::: Extracted information :::

(** * npplib.insert: comment re-wrapping and comment continuation

    A shallow embedding of [src/npplib/insert.py] (with the one helper of
    [src/npplib/common.py] it calls) and the properties of its three entry
    points: the event dispatcher [on_CHARADDED_insert], the re-wrapper
    [_on_CHARADDED_wrap] and the continuation inserter
    [_on_RETURN_insert_comment].

    The script runs under the Python 2 interpreter of the editor plugin:
    a [str] is a sequence of bytes, [len] counts bytes, and the white space
    of [split], [strip], [lstrip] and [rstrip] is the ASCII white space. *)

From Stdlib Require Import List ZArith Ascii String Bool Lia.
Import ListNotations.

Set Implicit Arguments.

(** ** Python strings *)

Definition str := list ascii.

Definition lit (s : string) : str := list_ascii_of_string s.

Definition len {A : Type} (l : list A) : Z := Z.of_nat (List.length l).

Module Py.

(** White space of a Python 2 byte string: space, tab, line feed,
    vertical tab, form feed, carriage return. *)
Definition isspace (c : ascii) : bool :=
  existsb (Ascii.eqb c)
    [" "%char; "009"%char; "010"%char; "011"%char; "012"%char; "013"%char].

Fixpoint str_eqb (a b : str) : bool :=
  match a, b with
  | [], [] => true
  | x :: a', y :: b' => Ascii.eqb x y && str_eqb a' b'
  | _, _ => false
  end.

(** [s.startswith(p)] *)
Fixpoint startswith (s p : str) {struct p} : bool :=
  match p, s with
  | [], _ => true
  | x :: p', y :: s' => Ascii.eqb x y && startswith s' p'
  | _ :: _, [] => false
  end.

(** [s.endswith(p)] *)
Definition endswith (s p : str) : bool := startswith (rev s) (rev p).

(** [s.lstrip()] *)
Fixpoint lstrip (s : str) : str :=
  match s with
  | [] => []
  | c :: s' => if isspace c then lstrip s' else s
  end.

(** [s.rstrip()] *)
Definition rstrip (s : str) : str := rev (lstrip (rev s)).

(** [s.strip()] *)
Definition strip (s : str) : str := rstrip (lstrip s).

(** [s.split()]: the maximal runs of characters that are not white
    space, in order; no empty word. *)
Fixpoint split (s : str) : list str :=
  match s with
  | [] => []
  | c :: s' =>
      if isspace c then split s'
      else match s' with
           | [] => [[c]]
           | d :: _ =>
               if isspace d then [c] :: split s'
               else match split s' with
                    | w :: ws => (c :: w) :: ws
                    | [] => [[c]]
                    end
           end
  end.

(** [s.find(sub)], the lowest index at which [sub] occurs in [s]. *)
Fixpoint find (s sub : str) : option nat :=
  if startswith s sub then Some 0%nat
  else match s with
       | [] => None
       | _ :: s' => option_map S (find s' sub)
       end.

(** [sep.join(l)] *)
Fixpoint join (sep : str) (l : list str) : str :=
  match l with
  | [] => []
  | [x] => x
  | x :: l' => x ++ sep ++ join sep l'
  end.

End Py.

(** ** Exceptions and results *)

Inductive exn : Type :=
| IndexError | KeyError | ValueError | TypeError | AttributeError.

Inductive result (A : Type) : Type :=
| Ok (a : A)
| Raise (e : exn).
Arguments Ok {A} a.
Arguments Raise {A} e.

Definition rbind {A B : Type} (r : result A) (k : A -> result B) : result B :=
  match r with
  | Ok a => k a
  | Raise e => Raise e
  end.

Declare Scope res_scope.
Delimit Scope res_scope with res.
Notation "x <- c ;; k" := (rbind c (fun x => k))
  (at level 61, c at next level, right associativity) : res_scope.

(** [l[0]]: [IndexError] on an empty sequence. *)
Definition item0 {A : Type} (l : list A) : result A :=
  match l with
  | [] => Raise IndexError
  | x :: _ => Ok x
  end.

(** [s.index(sub)]: [ValueError] when [sub] does not occur. *)
Definition str_index (s sub : str) : result nat :=
  match Py.find s sub with
  | Some i => Ok i
  | None => Raise ValueError
  end.

(** [len(x)] of a list element that may be [None]. *)
Definition len_opt (x : option str) : result Z :=
  match x with
  | Some s => Ok (len s)
  | None => Raise TypeError
  end.

(** Joining a list of pieces with the empty separator: [TypeError] when
    an item is [None]. *)
Fixpoint join_pieces (l : list (option str)) : result str :=
  match l with
  | [] => Ok []
  | Some s :: l' => rbind (join_pieces l') (fun r => Ok (s ++ r))
  | None :: _ => Raise TypeError
  end.

(** Truth value of a string or a list: empty is false. *)
Definition truthy {A : Type} (l : list A) : bool :=
  match l with
  | [] => false
  | _ :: _ => true
  end.

(** ** The language registry ([_lang_map])

    Each entry of the dictionary is a record.  The three docstring keys
    are present together (".py") or absent together (".c"), so they form
    one optional group; reading one of them from an entry without the
    group is the [KeyError] of the dictionary lookup. *)

Record docstring_keys : Type := {
  style_docstring : Z;
  docstring_limit : Z;
  docstring_str : str
}.

Record lang : Type := {
  file_extension : str;
  comment_str : str;
  style_comment : Z;
  comment_limit : Z;
  docstring : option docstring_keys
}.
Lemma pool_kw_supported w opts maxsize block :
  0x020400 <= requests_build w ->
  pool_kw w opts maxsize block
  = <["maxsize" := maxsize]>
      (<["block" := block]> (<["socket_options" := opts]> ∅)).
Proof.
  intros Hb. unfold pool_kw.
  by replace (0x020400 <=? requests_build w) with true by (symmetry; lia).
Qed.

Lemma pool_kw_fallback w opts maxsize block :
  requests_build w < 0x020400 ->
  pool_kw w opts maxsize block
  = <["maxsize" := maxsize]> (<["block" := block]> ∅).
Proof.
  intros Hb. unfold pool_kw.
  by replace (0x020400 <=? requests_build w) with false by (symmetry; lia).
Qed.

Lemma pool_kw_socket_options w opts maxsize block :
  pool_kw w opts maxsize block !! "socket_options"
  = if 0x020400 <=? requests_build w then Some opts else None.
Proof. unfold pool_kw. by case_match. Qed.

:::

Whenever the string "block" turns up in a line of the data, copy that line.

Lemma pool_kw_supported w opts maxsize block :
  pool_kw w opts maxsize block
      (<["block" := block]> (<["socket_options" := opts]> ∅)).
Lemma pool_kw_fallback w opts maxsize block :
  pool_kw w opts maxsize block
  = <["maxsize" := maxsize]> (<["block" := block]> ∅).
Lemma pool_kw_socket_options w opts maxsize block :
  pool_kw w opts maxsize block !! "socket_options"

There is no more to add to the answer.